» Data supplied:
——
(** With monotonicity alone the difference can fail to be [>= 0]: the clock
    stuck at positive infinity is monotonic, both readings of
    examples/fizzbuzz.ts succeed on it, the script completes, and the
    difference it reports is [Infinity - Infinity], that is NaN, for which
    [>= 0] is false. *)
Lemma fizzbuzz_elapsed_nan_on_stuck_clock :
  monotonic_host stuck_now /\
  stuck_now (host (stub_world 0)) = (Normal (S754_infinity false), 1%nat) /\
  stuck_now 1%nat = (Normal (S754_infinity false), 2%nat) /\
  fst (fizzbuzz_ts stuck_now
         (fun x => match x with S754_nan => "NaN" | _ => "t" end)
         101 (stub_world 0)) = Normal tt /\
  last (printed (fizzbuzz_ts stuck_now
                   (fun x => match x with S754_nan => "NaN" | _ => "t" end)
                   101) (stub_world 0)) ""
  = "Execution time: NaNms" /\
  JS.ge (JS.sub (S754_infinity false) (S754_infinity false)) JS.zero = false.
Proof.
  split.
  { intros h t1 h1 t2 h2 H1 H2. unfold stuck_now in H1, H2.
    injection H1 as <- _. injection H2 as <- _. reflexivity. }
  split; [reflexivity |]. split; [reflexivity |].
  split; [vm_compute; reflexivity |].
  split; [vm_compute; reflexivity | reflexivity].
Qed.

(** Why the readings have to be timestamps: a clock stuck at positive
    infinity is monotonic, and the difference of its readings is NaN. *)
Remark stuck_clock_difference :
  monotonic_host stuck_now /\
  JS.sub (S754_infinity false) (S754_infinity false) = S754_nan /\
  JS.ge S754_nan JS.zero = false.
Proof.
  split; [| split; reflexivity].
  intros h t1 h1 t2 h2 H1 H2. unfold stuck_now in *.
  injection H1 as <- _. injection H2 as <- _. reflexivity.
Qed.

(** On the synthetic clock: the first reading is half a millisecond and
    reaches the caller of [now()] as it is. *)
Example now_keeps_half_millisecond :
  performance.now stub_now (stub_world 0)
  = (Normal (S754_finite false 4503599627370496 (-53)), stub_world 1).
Proof. reflexivity. Qed.

(** On the synthetic clock: two readings around an empty body differ by the
    increment of the clock. *)
Example stub_elapsed_is_increment :
  forall t1 t2 w1 w2,
    performance.now stub_now (stub_world 0) = (Normal t1, w1) ->
    performance.now stub_now w1 = (Normal t2, w2) ->
    JS.sub t2 t1 = scaled 1 (-1).
Proof.
  intros t1 t2 w1 w2 H1. vm_compute in H1. injection H1 as <- <-.
  intros H2. vm_compute in H2. injection H2 as <- _. reflexivity.
Qed.

(** ** Further properties of the scripts *)

Lemma skipn_length_nil {A : Type} (l : list A) :
  skipn (List.length l) l = [].
Proof. induction l as [| x l IH]; simpl; [reflexivity | exact IH]. Qed.

Lemma length_map_Zseq {A : Type} (f : Z -> A) (n : nat) :
  forall i : Z, List.length (map f (Zseq i n)) = n.
Proof.
  induction n as [| n IH]; intros i; cbn [Zseq map List.length];
    [reflexivity | now rewrite IH].
Qed.
(** What the flash version's [analyzeImageData] passes to
    [clusterDetections], and what it returns of it. *)
Lemma flash_analysis_detections (data : list Z) (width height : nat)
  (flashIsOn : bool) :
  exists res pixels,
    Flash.analyzeImageData data width height flashIsOn = Some res /\
    List.length pixels <= ceilDiv width 2 * ceilDiv height 2 /\
    (forall p, In p pixels -> px p < width /\ py p < height) /\
    (forall p, In p pixels ->
       In (label (profile p)) (map label Flash.BLOOD_PROFILES)) /\
    Flash.clusterDetections pixels width height = Some (Flash.detections res) /\
    (Flash.sampleType res = "urine" \/ Flash.sampleType res = "stool").
Proof.
  unfold Flash.analyzeImageData.
  set (gains := Flash.computeWhiteBalanceGains data width height flashIsOn).
  set (shade := Flash.buildShadeGrid data width height gains).
  set (pixels := fold_left _ (stride 2 height) []).
  assert (Epix : pixels
                 = fold_left (fun acc xy =>
                     Flash.correctPixel data width gains shade (snd xy) acc
                       (fst xy)) (positions width height) []).
  { unfold pixels, positions. rewrite fold_left_flat_map.
    apply fold_left_pointwise. intros st y. rewrite fold_left_map. reflexivity. }
  destruct (flash_pixels_acc data width gains shade (positions width height) [])
    as (extra & E & Hlen & Hp).
  rewrite <- Epix in E. simpl in E. subst extra.
  assert (Hin : forall p, In p pixels -> px p < width /\ py p < height).
  { intros p Hin. destruct (Hp p Hin) as [Hpos _].
    apply positions_inside in Hpos. exact Hpos. }
  assert (Hlab : forall p, In p pixels ->
            In (label (profile p)) (map label Flash.BLOOD_PROFILES)).
  { intros p Hin'. apply in_map. apply (Hp p Hin'). }
  destruct (clusterDetections_fills Flash.BLOOD_PROFILES pixels width height)
    as (grid & fills & _ & _ & Hres & _); [| exact Hlab |].
  { intros p Hin'. destruct (Hin p Hin') as [Hx Hy].
    apply (pixel_cell width height p Hx Hy). }
  unfold Flash.clusterDetections. rewrite Hres.
  eexists. exists pixels. split; [reflexivity |].
  split; [rewrite <- positions_length; exact Hlen |].
  split; [exact Hin |]. split; [exact Hlab |].
  split; [exact Hres |]. simpl.
  apply flash_sample_type_binary.
Qed.

(** X15.  On a buffer that holds the whole image, the flash version's
    [analyzeImageData] raises no error; its sample type is "urine" or
    "stool"; every Finding reports at least 8 matched pixels and has the
    label, colour, severity and hatch style of one declared blood profile;
    the pixel counts of the Findings add up to at most the number of
    sampled positions, [ceil (width / 2) * ceil (height / 2)]; and the box
    of a Finding starts inside the image and ends less than 12 pixels past
    its right and bottom edges. *)
Theorem flash_analysis_wellformed (data : list Z) (width height : nat)
  (flashIsOn : bool) :
  List.length data = width * height * 4 ->
  exists res,
    Flash.analyzeImageData data width height flashIsOn = Some res /\
    (Flash.sampleType res = "urine" \/ Flash.sampleType res = "stool") /\
    list_sum (map fpixels (Flash.detections res))
    <= ceilDiv width 2 * ceilDiv height 2 /\
    forall f, In f (Flash.detections res) ->
      8 <= fpixels f /\
      (exists prof,
         In prof Flash.BLOOD_PROFILES /\ label prof = flabel f /\
         color prof = fcolor f /\ severity prof = fseverity f /\
         hatchStyle prof = fhatchStyle f) /\
      fx f < width /\ fy f < height /\
      fx f + fw f < width + 12 /\ fy f + fh f < height + 12.
Proof.
  intros _.
  destruct (flash_analysis_detections data width height flashIsOn)
    as (res & pixels & Hres & Hlen & Hin & Hlab & Hdet & Htype).
  exists res. split; [exact Hres |]. split; [exact Htype |].
  destruct (clusterDetections_inside Flash.BLOOD_PROFILES pixels width height
              (Flash.detections res) Hin Hlab Hdet) as (Hsum & Hbox).
  split; [lia |]. intros f Hf.
  destruct (Hbox f Hf) as (H8 & Hprof & _ & Hb).
  split; [exact H8 |]. split; [exact Hprof |]. exact Hb.
Qed.

Lemma flash_analysis_wellformed_witness :
  exists res,
    Flash.analyzeImageData (uniformImage 72 200 30 30 255) 12 6 false
    = Some res /\
    list_sum (map fpixels (Flash.detections res)) <= 18 /\
    forall f, In f (Flash.detections res) -> 8 <= fpixels f /\ fx f < 12.
Proof.
  destruct (flash_analysis_wellformed (uniformImage 72 200 30 30 255) 12 6 false)
    as (res & H1 & _ & H2 & H3).
  - reflexivity.
  - exists res. split; [exact H1 |]. split; [exact H2 |].
    intros f Hf. destruct (H3 f Hf) as (H8 & _ & Hx & _). auto.
Defined.

(** ** The component of the bowl version: crops and the highest severity *)

Local Open Scope Q_scope.

Lemma jsRound_near (x : Q) :
  x - (1 # 2) < inject_Z (jsRound x) /\ inject_Z (jsRound x) <= x + (1 # 2).
Proof.
  unfold jsRound.
  pose proof (Qfloor_le (x + (1 # 2))) as H1.
  pose proof (Qlt_floor (x + (1 # 2))) as H2.
  rewrite inject_Z_plus in H2. change (inject_Z 1) with 1 in H2.
  split; lra.
Qed.

Lemma jsRound_range (x : Q) (lo hi : Z) :
  inject_Z lo <= x <= inject_Z hi -> (lo <= jsRound x <= hi)%Z.
Proof.
  intros [Hlo Hhi]. destruct (jsRound_near x) as [H1 H2].
  assert (A : inject_Z lo - 1 < inject_Z (jsRound x)) by lra.
  assert (B : inject_Z (jsRound x) < inject_Z hi + 1) by lra.
  change 1 with (inject_Z 1) in A, B.
  unfold Qminus in A. rewrite <- inject_Z_opp, <- inject_Z_plus in A.
  rewrite <- inject_Z_plus in B.
  rewrite <- Zlt_Qlt in A, B. lia.
Qed.

(** The clipped, padded rectangle of a box that starts inside the image. *)
Lemma padded_rect (x w pad W : Z) :
  (0 <= x < W)%Z -> (0 < w)%Z -> (0 <= pad)%Z ->
  let cx := Z.max 0 (x - pad) in
  let cw := Z.min (W - cx) (w + pad * 2) in
  (0 <= cx <= x)%Z /\ (0 < cw)%Z /\ (cx + cw <= W)%Z /\
  (Z.min (x + w) W <= cx + cw)%Z.
Proof. intros Hx Hw Hp cx cw. unfold cx, cw. lia. Qed.

Lemma thumbPlacement_fits (c : HealthScanApp.Crop) :
  (0 < HealthScanApp.cropW c)%Z -> (0 < HealthScanApp.cropH c)%Z ->
  let t := HealthScanApp.thumbPlacement c in
  0 <= HealthScanApp.dx t /\ 0 <= HealthScanApp.dy t /\
  0 < HealthScanApp.dw t <= 96 /\ 0 < HealthScanApp.dh t <= 96 /\
  HealthScanApp.dx t + HealthScanApp.dw t + HealthScanApp.dx t == 96 /\
  HealthScanApp.dy t + HealthScanApp.dh t + HealthScanApp.dy t == 96 /\
  (HealthScanApp.dw t == 96 \/ HealthScanApp.dh t == 96) /\
  HealthScanApp.dw t * inject_Z (HealthScanApp.cropH c)
  == HealthScanApp.dh t * inject_Z (HealthScanApp.cropW c).
Proof.
  intros HW HH t. unfold t, HealthScanApp.thumbPlacement.
  cbn [HealthScanApp.dx HealthScanApp.dy HealthScanApp.dw HealthScanApp.dh].
  set (W := inject_Z (HealthScanApp.cropW c)).
  set (H := inject_Z (HealthScanApp.cropH c)).
  assert (HWq : 0 < W) by (unfold W; change 0 with (inject_Z 0);
                           rewrite <- Zlt_Qlt; exact HW).
  assert (HHq : 0 < H) by (unfold H; change 0 with (inject_Z 0);
                           rewrite <- Zlt_Qlt; exact HH).
  set (a := 96 / W). set (b := 96 / H).
  assert (Ea : a * W == 96) by (unfold a; field; lra).
  assert (Eb : b * H == 96) by (unfold b; field; lra).
  assert (Ha : 0 < a) by (unfold a; apply Qlt_shift_div_l; lra).
  assert (Hb : 0 < b) by (unfold b; apply Qlt_shift_div_l; lra).
  pose proof (Q.le_min_l a b) as Hsa. pose proof (Q.le_min_r a b) as Hsb.
  assert (Hs : Qmin a b == a \/ Qmin a b == b).
  { destruct (Q.min_spec a b) as [[_ E] | [_ E]]; auto. }
  assert (Hpos : 0 < Qmin a b) by (destruct Hs as [E | E]; rewrite E; assumption).
  set (s := Qmin a b) in *. clearbody s a b W H.
  assert (Hdw : W * s <= 96) by nra.
  assert (Hdh : H * s <= 96) by nra.
  assert (Hdw0 : 0 < W * s) by nra.
  assert (Hdh0 : 0 < H * s) by nra.
  split; [unfold Qdiv; change (/ 2) with (1 # 2); lra |].
  split; [unfold Qdiv; change (/ 2) with (1 # 2); lra |].
  split; [split; assumption |]. split; [split; assumption |].
  split; [field |]. split; [field |].
  split; [| ring].
  destruct Hs as [E | E]; [left | right]; rewrite E; lra.
Qed.

Local Open Scope nat_scope.

(** X18.  For every Finding of [analyzeImageData], the crop preview pads
    the box by at least 14 pixels and by 0.32 times its longer side, rounded;
    the crop is a rectangle of positive size inside the image that holds
    the part of the box inside the image; and the crop is drawn in the
    thumbnail of 96 by 96 pixels centred, with its proportions kept,
    filling the thumbnail in width or in height. *)
Theorem finding_crop_inside_image (data : list Z) (width height : nat) :
  exists res,
    analyzeImageData data width height = Some res /\
    forall f, In f (detections res) ->
      let pad := HealthScanApp.cropPad f in
      let c := HealthScanApp.findingCrop f width height in
      let t := HealthScanApp.thumbPlacement c in
      (14 <= pad)%Z /\
      (inject_Z (Z.of_nat (Nat.max (fw f) (fh f))) * 0.32 - (1 # 2)
       < inject_Z pad)%Q /\
      (0 <= HealthScanApp.cropX c <= Z.of_nat (fx f))%Z /\
      (0 <= HealthScanApp.cropY c <= Z.of_nat (fy f))%Z /\
      (0 < HealthScanApp.cropW c)%Z /\ (0 < HealthScanApp.cropH c)%Z /\
      (HealthScanApp.cropX c + HealthScanApp.cropW c <= Z.of_nat width)%Z /\
      (HealthScanApp.cropY c + HealthScanApp.cropH c <= Z.of_nat height)%Z /\
      (Z.min (Z.of_nat (fx f + fw f)) (Z.of_nat width)
       <= HealthScanApp.cropX c + HealthScanApp.cropW c)%Z /\
      (Z.min (Z.of_nat (fy f + fh f)) (Z.of_nat height)
       <= HealthScanApp.cropY c + HealthScanApp.cropH c)%Z /\
      (0 <= HealthScanApp.dx t /\ 0 <= HealthScanApp.dy t /\
       0 < HealthScanApp.dw t <= 96 /\ 0 < HealthScanApp.dh t <= 96 /\
       HealthScanApp.dx t + HealthScanApp.dw t + HealthScanApp.dx t == 96 /\
       HealthScanApp.dy t + HealthScanApp.dh t + HealthScanApp.dy t == 96 /\
       (HealthScanApp.dw t == 96 \/ HealthScanApp.dh t == 96) /\
       HealthScanApp.dw t * inject_Z (HealthScanApp.cropH c)
       == HealthScanApp.dh t * inject_Z (HealthScanApp.cropW c))%Q.
Proof.
  destruct (analysis_detections data width height)
    as (res & pixels & Hres & _ & Hin & Hlab & Hdet).
  exists res. split; [exact Hres |].
  destruct Hdet as [E | E]; [rewrite E; intros f [] |].
  destruct (clusterDetections_inside BLOOD_PROFILES pixels width height
              (detections res) Hin Hlab E) as (_ & Hbox).
  intros f Hf pad c t.
  destruct (Hbox f Hf) as (_ & _ & (a & b & cw & ch & Ex & Ey & Ew & Eh)
                           & Hx & Hy & _).
  assert (Hpad : (14 <= pad)%Z)
    by (unfold pad, HealthScanApp.cropPad, HealthScanApp.FINDING_CROP_MIN_PAD;
        lia).
  assert (Hw : (0 < Z.of_nat (fw f))%Z) by (rewrite Ew; unfold GRID; lia).
  assert (Hh : (0 < Z.of_nat (fh f))%Z) by (rewrite Eh; unfold GRID; lia).
  destruct (padded_rect (Z.of_nat (fx f)) (Z.of_nat (fw f)) pad
              (Z.of_nat width)) as (X1 & X2 & X3 & X4); [lia | lia | lia |].
  destruct (padded_rect (Z.of_nat (fy f)) (Z.of_nat (fh f)) pad
              (Z.of_nat height)) as (Y1 & Y2 & Y3 & Y4); [lia | lia | lia |].
  split; [exact Hpad |]. split.
  - unfold pad, HealthScanApp.cropPad, HealthScanApp.FINDING_CROP_PAD_RATIO.
    rewrite Nat2Z.inj_max.
    set (m := Z.max (Z.of_nat (fw f)) (Z.of_nat (fh f))).
    destruct (jsRound_near (inject_Z m * 0.32)) as [H1 _].
    eapply Qlt_le_trans; [exact H1 |].
    rewrite <- Zle_Qle. lia.
  - rewrite !Nat2Z.inj_add.
    split; [exact X1 |]. split; [exact Y1 |]. split; [exact X2 |].
    split; [exact Y2 |]. split; [exact X3 |]. split; [exact Y3 |].
    split; [exact X4 |]. split; [exact Y4 |].
    apply thumbPlacement_fits; assumption.
Qed.

(** A box of 24 by 12 pixels at the left edge of an image of 100 by 80
    pixels is padded by 14 pixels: 0.32 times 24 rounds to 8. *)
Example finding_crop_example :
  HealthScanApp.findingCrop (mkFinding 0 36 24 12 "Maroon" "#7f1d1d" None None 9)
    100 80
  = HealthScanApp.mkCrop 0 22 52 40.
Proof. reflexivity. Qed.

Lemma severity_by_label (f : Finding) :
  (exists prof,
     In prof BLOOD_PROFILES /\ label prof = flabel f /\
     severity prof = fseverity f) ->
  (HealthScanApp.severityIs "urgent" f = true <->
   flabel f = "Bright Red" \/ flabel f = "Dark Red") /\
  (HealthScanApp.severityIs "warning" f = true <->
   flabel f = "Maroon" \/ flabel f = "Brown Blood") /\
  (HealthScanApp.severityIs "urgent" f = false /\
   HealthScanApp.severityIs "warning" f = false <->
   flabel f = "Black (Tarry)").
Proof.
  intros (prof & Hin & El & Es). unfold HealthScanApp.severityIs.
  rewrite <- Es, <- El.
  simpl in Hin.
  destruct Hin as [<- | [<- | [<- | [<- | [<- | []]]]]]; simpl;
    repeat split; intros; intuition (try discriminate; auto).
Qed.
——
Look above for the line with "destruct (clusterDetections_inside BLOOD_PROFILES" and the line with "assert (Hpad : (14 <= pad)%Z)". Write out those two lines and all the lines between them, exactly, and no others.

  destruct (clusterDetections_inside BLOOD_PROFILES pixels width height
              (detections res) Hin Hlab E) as (_ & Hbox).
  intros f Hf pad c t.
  destruct (Hbox f Hf) as (_ & _ & (a & b & cw & ch & Ex & Ey & Ew & Eh)
                           & Hx & Hy & _).
  assert (Hpad : (14 <= pad)%Z)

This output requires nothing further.